▶ Your assignment
When a line of the records contains "Stdlib", copy it.

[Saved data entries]
(** * VID2MID: the event-to-score mapper, embedded and verified

    This development embeds the mapping stage of VID2MID
    ([core/midi_mapper.py], with the preset update of
    [core/config_manager.py]) and proves the properties its specification
    states about it; further on it covers the loading of the
    configuration and the region of interest of
    [core/motion_detector.py].

    Conventions of the embedding.
    - Python numbers are exact: an [int] is a [Z], a [float] is a rational
      ([Q]); rounding errors of IEEE arithmetic are not modelled.
    - [int(x)] truncates towards zero ([py_int]); [%] with a positive
      modulus lands in [[0, modulus)] ([py_mod]).
    - A sample (a Python [dict] with string keys and numeric values) is a
      [gmap string Qc]: canonical rationals make Leibniz equality coincide
      with Python's [==] on such dictionaries.
    - Code that can raise returns a [result]; the constructor of a mido
      [Message] raises [ValueError] on a data byte outside [0..127], as the
      mido library documents.
    - Writing the file ([mid.save]) belongs to mido; the embedding ends
      with the [MidiFile] object that is handed to it. *)

From Stdlib Require Import Reals Qreals Lra.
From Stdlib Require Import ZArith QArith Qround Qabs Qcanon Lia Lqa.
From stdpp Require Import gmap strings list fin_maps.

Local Open Scope Z_scope.
Local Set Warnings "-register-all".

(** ** Python primitives *)

Module Py.

(** The exceptions the mapper can raise. *)
Inductive exn : Set :=
| KeyError
| ValueError
| ZeroDivisionError
| IndexError.

Inductive result (A : Type) : Type :=
| Ok (a : A)
| Raise (e : exn).
Arguments Ok {A} a.
Arguments Raise {A} e.

Definition bind {A B} (m : result A) (k : A → result B) : result B :=
  match m with
  | Ok a => k a
  | Raise e => Raise e
  end.

Definition is_ok {A} (m : result A) : Prop := ∃ a, m = Ok a.

(** [int(x)] on a float: truncation towards zero. *)
Definition py_int (q : Q) : Z := Z.quot (Qnum q) (Zpos (Qden q)).

(** [x % m] on floats, for a positive modulus [m]. *)
Definition py_mod (x m : Q) : Q := (x - m * inject_Z (Qfloor (x / m)))%Q.

(** [min(a, b)] and [abs(a)] on numbers. *)
Definition py_min (a b : Q) : Q := if Qlt_le_dec b a then b else a.
Definition py_abs (a : Q) : Q := Qabs a.

(** [int(math.sqrt(v) * k)] for an integer [k >= 0]:
    [math.sqrt] raises [ValueError] on a negative argument; otherwise
    the integer part of [sqrt(v) * k] is the integer square root of the
    integer part of [v * k * k] (lemmas [int_sqrt_times_Ok] and
    [is_floor_sqrt_times_real] relate it to the real square root). *)
Definition int_sqrt_times (v : Q) (k : Z) : result Z :=
  if Qlt_le_dec v 0 then Raise ValueError
  else Ok (Z.sqrt (Qfloor (v * inject_Z k * inject_Z k))).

▶ Result
From Stdlib Require Import Reals Qreals Lra.
From Stdlib Require Import ZArith QArith Qround Qabs Qcanon Lia Lqa.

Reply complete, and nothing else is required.